This week the Employment Appeal Tribunal delivered the latest judgment in the long-running holiday pay case of British Gas v Lock concerning commission payments and whether these must be included in the calculation of employees’ holiday pay.


British Gas’ appeal to the EAT was dismissed and the law remains unchanged. The position is that employers must account for commission payments in employees’ holiday pay.

The EAT’s decision in Lock followed the previous EAT decision in Bear Scotland v Fulton. In Bear Scotland the EAT ruled that domestic UK legislation must be interpreted in a way that conforms with EU law on holiday pay. The result of this in Bear Scotland was that employers must account for non-guaranteed but compulsory overtime when calculating employees’ holiday pay (but did not deal with the position regarding voluntary overtime).

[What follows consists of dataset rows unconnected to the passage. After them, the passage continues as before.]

(** The thread that holds the mutex is the only one that changes the queue. *)
Lemma current_frame i s s' q q' (l : list (E * ProcessingStage)) :
  monitor_ok s -> others i s s' -> queueMut_ s' = queueMut_ s -> owns i (queueMut_ s) = false ->
  logged l (timed s) (timed s') -> logged l q q' -> current s q -> current s' q'.
Proof.
  intros Hok [_ Hoth] HE Hi Hl Hl' Hc. unfold current in *. rewrite HE. destruct (queueMut_ s) as [j|] eqn:Hq.
  - assert (Hj : j <> i) by (intros ->; cbn in Hi; by rewrite Nat.eqb_refl in Hi).
    intros t' Ht'. destruct (Hoth j t' Hj Ht') as (t & Ht & _ & _ & Hw). specialize (Hc t Ht).
    destruct (ok_threads s Hok j t Ht) as (Hh & _). rewrite Hq in Hh. cbn in Hh. rewrite Nat.eqb_refl in Hh.
    rewrite (woken_holder _ _ Hw Hh).
    assert (Hadd : forall ev b f g, (forall qa qb, logged l qa qb -> orel (logged_opt l) (f qa) (f qb)) ->
              g = add ev b -> orel (logged_opt []) (g q) (f (timed s)) -> orel (logged_opt []) (g q') (f (timed s'))).
    { intros ev b f g Hf -> Ho. pose proof (blind_add (logged l) ev b q q' Hl') as H1. pose proof (Hf _ _ Hl) as H2.
      inversion Ho as [a0 b0 Hab E1 E2|x E1 E2|x E1 E2]; rewrite <- E1 in H1; rewrite <- E2 in H2;
        inversion H1; inversion H2; subst; constructor.
      inversion Hab; subst; repeat match goal with
        Ho2 : option_Forall2 _ _ _ |- _ => inversion Ho2; clear Ho2; subst end; constructor.
      by eapply logged_square. }
    destruct (pc t); cbn in *; try (by eapply logged_square);
      (eapply Hadd; [|done|exact Hc]); (intros; first [by apply (blind_add_future (logged l))|by apply (blind_add_prior (logged l))
        |by apply (blind_add_concurrent (logged l))|by apply (blind_add_push (logged l))]).
  - by eapply logged_square.
Qed.

(** ** Each step *)

Lemma execution_app q ops q1 ops' q2 : execution q ops q1 -> execution q1 ops' q2 -> execution q (ops ++ ops') q2.
Proof. intros H1 H2. induction H2; [by rewrite app_nil_r|]. rewrite (assoc_L (++)). econstructor; eauto. Qed.

Lemma execution_one q i op q' : executes q op q' -> execution q [(i, op)] q'.
Proof. intros. apply (execution_snoc q [] q); [constructor|done]. Qed.

(** A step of thread [i] that executes [l]. *)
Lemma history_next epoch ops i (l : list (operation E)) t t' s s' :
  history epoch ops s -> others i s s' -> threads s !! i = Some t -> threads s' !! i = Some t' ->
  effects t' ++ pending (pc t') = effects t ++ pending (pc t) ++ l ->
  (forall q, standing epoch s q -> exists q', execution q (map (pair i) l) q' /\ standing epoch s' q') ->
  history epoch (ops ++ map (pair i) l) s'.
Proof.
  intros [Hids Hth (q & Hex & Hst)] [Hdom Hoth] Ht Ht' Heff Hq. split.
  - apply Forall_app. split.
    + eapply Forall_impl; [exact Hids|]. intros x. apply Hdom.
    + apply Forall_forall. intros x (op & -> & _)%list_elem_of_fmap. by eexists.
  - intros j u' Hu'. rewrite ops_of_app. destruct (decide (j = i)) as [->|Hj].
    + replace u' with t' by congruence. by rewrite Heff, (assoc_L (++)), <- (Hth i t Ht), ops_of_own.
    + destruct (Hoth j u' Hj Hu') as (u & Hu & -> & _ & Hw).
      by rewrite (woken_pending _ _ Hw), <- (Hth j u Hu), ops_of_other, app_nil_r.
  - destruct (Hq q Hst) as (q' & Hq' & Hst'). exists q'. split; [by eapply execution_app|done].
Qed.

(** The body of [add] does not wait. *)
Lemma add_push_some ev b q : add_push ev b q <> Ret None.
Proof. unfold add_push. intros Hr. inv_ret. discriminate. Qed.
Lemma add_concurrent_some ev b q : add_concurrent ev b q <> Ret None.
Proof. unfold add_concurrent. intros (q2 & _ & Hr)%obind_Ret_inv. by eapply add_push_some. Qed.
Lemma add_prior_some ev b q : add_prior ev b q <> Ret None.
Proof. unfold add_prior. destruct (_ && _); [done|apply add_concurrent_some]. Qed.
Lemma add_future_some ev b q : add_future ev b q <> Ret None.
Proof. unfold add_future. intros (q2 & _ & Hr)%obind_Ret_inv. by eapply add_prior_some. Qed.

(** The operation takes effect: nothing of [add] is left. *)
Lemma adds_now ev b q qt :
  orel (logged_opt []) (add ev b q) (Ret (Some qt)) ->
  exists q', executes q (OAdd ev b) q' /\ similar q' qt.
Proof.
  intros Ho. apply orel_Ret_l in Ho as (o & Ha & Ho). inversion Ho; subst. eexists. split; [by constructor|done].
Qed.

Lemma current_initialized s q :
  monitor_ok s -> initialized_ (timed s) = true -> current s q -> initialized_ q = true.
Proof.
  intros Hok Hi Hc. unfold current in Hc. destruct (queueMut_ s) as [j|] eqn:Hj.
  - destruct (ok_queue_owner s Hok j Hj) as [t Ht]. specialize (Hc t Ht).
    destruct (initialized_ q) eqn:Hq; [done|]. exfalso.
    assert (Hadd : forall ev b m, orel (logged_opt []) (add ev b q) m -> m = Ret None).
    { intros ev b m Ho. unfold add in Ho. rewrite Hq in Ho. inversion Ho as [a o Ha E1 E2| |]. by inversion Ha. }
    destruct (pc t); cbn in Hc; try (rewrite (logged_initialized _ _ _ Hc) in Hi; congruence);
      apply Hadd in Hc; revert Hc.
    + apply add_future_some.
    + apply add_prior_some.
    + apply add_concurrent_some.
    + apply add_push_some.
  - rewrite <- Hi. symmetry. apply Hc.
Qed.
(* ===== verification/QueueProgress.v ===== *)
(** * The calls of the event queue return, and the dispatcher is woken

    A dispatcher that sleeps has nothing to deliver, and every other call returns after a
    bounded number of steps, whatever the scheduler does. *)

From S2P Require Import Prelude Float64 BaseExceptions Event TimedEventQueue TimedEventQueueSpec.
From S2P Require Import QueueMonitor QueueMonitorSpec QueueLinearizable.

Section Wakeups.
Context {E : Type} `{TimedEvent E} `{PosixTime}.

Implicit Types (s : Monitor E) (t : thread E) (p : point E) (q : TimedEventQueue E).

(** A thread inside [add] that has not notified yet. *)
Definition adding p : bool :=
  match p with
  | AddFuture _ _ | AddPrior _ _ | AddConcurrent _ _ | AddPush _ _ | AddNotify _ _ => true
  | _ => false
  end.

(** The dispatcher waits for a new event, or until the first event is due. *)
Definition waits_rightly (deadline : option ptime) q : Prop :=
  match deadline with
  | None => queue_ q = []
  | Some d => exists x l, queue_ q = x :: l /\ getSystemTime q x.1 = Ret d
  end.

Definition sleeping_ok s : Prop :=
  forall t d, threads s !! 0%nat = Some t -> pc t = GetSleep d ->
    (forall j u, threads s !! j = Some u -> adding (pc u) = false) -> waits_rightly d (timed s).

Lemma waits_rightly_same d q q' :
  queue_ q' = queue_ q -> localEpoch_ q' = localEpoch_ q -> waits_rightly d q -> waits_rightly d q'.
Proof. intros Hq He. destruct d; cbn; unfold getSystemTime; by rewrite Hq, ?He. Qed.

In Lock British Gas argued that Bear Scotland had been wrongly decided, and in any case did not apply to commission payments. The EAT rejected both these arguments and decided Lock in line with Bear Scotland.


Whilst this case confirms that employers must account for commission payments in calculating holiday pay, it does not address the practicalities of implementing such a system. In particular, the reference period is yet to be determined, so unfortunately much remains uncertain.

Meanwhile, the holiday pay saga is set to continue. British Gas has now requested permission to appeal to the Court of Appeal. Bear Scotland is also due to return to the EAT later this year for a further determination in that case. We will continue to update you on further developments.